┌─ Data section

(** * EFA proposal generator: the amount-in-words routines

    A shallow embedding of [number_to_words] and [price_to_words] from
    [efa_word_generator.py], with the Python behaviours the two functions
    rely on written out: list indexing (negative indices count from the
    end, anything else out of range raises [IndexError]), floor division
    and modulo on integers, and binary64 arithmetic for the price. *)

From Stdlib Require Import ZArith List String Ascii Bool Lia.
From Stdlib Require Import SpecFloat.
From Equations Require Import Equations.

Import ListNotations.
Local Open Scope string_scope.
Local Open Scope Z_scope.

(** ** Python results: a value or a raised exception *)

Inductive PyExc : Type :=
| IndexError
| ValueError
| OverflowError.

Inductive PyResult (A : Type) : Type :=
| Ok (a : A)
| Raise (e : PyExc).

Arguments Ok {A} a.
Arguments Raise {A} e.

Definition bind {A B : Type} (c : PyResult A) (k : A -> PyResult B)
  : PyResult B :=
  match c with
  | Ok a => k a
  | Raise e => Raise e
  end.

Notation "x <- c ;; k" := (bind c (fun x => k))
  (at level 61, c at next level, right associativity).

(** ** Python list indexing: [l[i]] *)

Definition py_index {A : Type} (l : list A) (i : Z) : PyResult A :=
  let len := Z.of_nat (List.length l) in
  let j := if i <? 0 then i + len else i in
  if (j <? 0) || (len <=? j) then Raise IndexError
  else match nth_error l (Z.to_nat j) with
       | Some a => Ok a
       | None => Raise IndexError
       end.

(** ** The word tables of [number_to_words] *)

Definition ones : list string :=
  [""; "One"; "Two"; "Three"; "Four"; "Five"; "Six"; "Seven"; "Eight"; "Nine"].

Definition tens : list string :=
  [""; ""; "Twenty"; "Thirty"; "Forty"; "Fifty"; "Sixty"; "Seventy"; "Eighty";
   "Ninety"].

Definition teens : list string :=
  ["Ten"; "Eleven"; "Twelve"; "Thirteen"; "Fourteen"; "Fifteen";
   "Sixteen"; "Seventeen"; "Eighteen"; "Nineteen"].

(** ** [convert_below_thousand], the closure inside [number_to_words]

    The only recursive call is on [n % 100], reached when [100 <= n]. *)

Equations? convert_below_thousand (n : Z) : PyResult string
  by wf (Z.to_nat n) lt :=
  convert_below_thousand n with Z.eq_dec n 0 := {
    | left _ => Ok "";
    | right _ with Z_lt_dec n 10 := {
      | left _ => py_index ones n;
      | right _ with Z_lt_dec n 20 := {
        | left _ => py_index teens (n - 10);
        | right _ with Z_lt_dec n 100 := {
          | left _ =>
              t <- py_index tens (n / 10) ;;
              u <- (if negb (n mod 10 =? 0)
                    then o <- py_index ones (n mod 10) ;; Ok (" " ++ o)
                    else Ok "") ;;
              Ok (t ++ u);
          | right _ =>
              h <- py_index ones (n / 100) ;;
              r <- (if negb (n mod 100 =? 0)
                    then w <- convert_below_thousand (n mod 100) ;;
                         Ok (" and " ++ w)
                    else Ok "") ;;
              Ok (h ++ " Hundred" ++ r) } } } }.
Proof.
  assert (0 <= n mod 100 < 100) by (apply Z.mod_pos_bound; lia).
  lia.
Qed.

└─

■ Work to be completed
Would you write the material out again, exactly as given above?

■ Task solution
(** * EFA proposal generator: the amount-in-words routines

    A shallow embedding of [number_to_words] and [price_to_words] from
    [efa_word_generator.py], with the Python behaviours the two functions
    rely on written out: list indexing (negative indices count from the
    end, anything else out of range raises [IndexError]), floor division
    and modulo on integers, and binary64 arithmetic for the price. *)

From Stdlib Require Import ZArith List String Ascii Bool Lia.
From Stdlib Require Import SpecFloat.
From Equations Require Import Equations.

Import ListNotations.
Local Open Scope string_scope.
Local Open Scope Z_scope.

(** ** Python results: a value or a raised exception *)

Inductive PyExc : Type :=
| IndexError
| ValueError
| OverflowError.

Inductive PyResult (A : Type) : Type :=
| Ok (a : A)
| Raise (e : PyExc).

Arguments Ok {A} a.
Arguments Raise {A} e.

Definition bind {A B : Type} (c : PyResult A) (k : A -> PyResult B)
  : PyResult B :=
  match c with
  | Ok a => k a
  | Raise e => Raise e
  end.

Notation "x <- c ;; k" := (bind c (fun x => k))
  (at level 61, c at next level, right associativity).

(** ** Python list indexing: [l[i]] *)

Definition py_index {A : Type} (l : list A) (i : Z) : PyResult A :=
  let len := Z.of_nat (List.length l) in
  let j := if i <? 0 then i + len else i in
  if (j <? 0) || (len <=? j) then Raise IndexError
  else match nth_error l (Z.to_nat j) with
       | Some a => Ok a
       | None => Raise IndexError
       end.

(** ** The word tables of [number_to_words] *)

Definition ones : list string :=
  [""; "One"; "Two"; "Three"; "Four"; "Five"; "Six"; "Seven"; "Eight"; "Nine"].

Definition tens : list string :=
  [""; ""; "Twenty"; "Thirty"; "Forty"; "Fifty"; "Sixty"; "Seventy"; "Eighty";
   "Ninety"].

Definition teens : list string :=
  ["Ten"; "Eleven"; "Twelve"; "Thirteen"; "Fourteen"; "Fifteen";
   "Sixteen"; "Seventeen"; "Eighteen"; "Nineteen"].

(** ** [convert_below_thousand], the closure inside [number_to_words]

    The only recursive call is on [n % 100], reached when [100 <= n]. *)

Equations? convert_below_thousand (n : Z) : PyResult string
  by wf (Z.to_nat n) lt :=
  convert_below_thousand n with Z.eq_dec n 0 := {
    | left _ => Ok "";
    | right _ with Z_lt_dec n 10 := {
      | left _ => py_index ones n;
      | right _ with Z_lt_dec n 20 := {
        | left _ => py_index teens (n - 10);
        | right _ with Z_lt_dec n 100 := {
          | left _ =>
              t <- py_index tens (n / 10) ;;
              u <- (if negb (n mod 10 =? 0)
                    then o <- py_index ones (n mod 10) ;; Ok (" " ++ o)
                    else Ok "") ;;
              Ok (t ++ u);
          | right _ =>
              h <- py_index ones (n / 100) ;;
              r <- (if negb (n mod 100 =? 0)
                    then w <- convert_below_thousand (n mod 100) ;;
                         Ok (" and " ++ w)
                    else Ok "") ;;
              Ok (h ++ " Hundred" ++ r) } } } }.
Proof.
  assert (0 <= n mod 100 < 100) by (apply Z.mod_pos_bound; lia).
  lia.
Qed.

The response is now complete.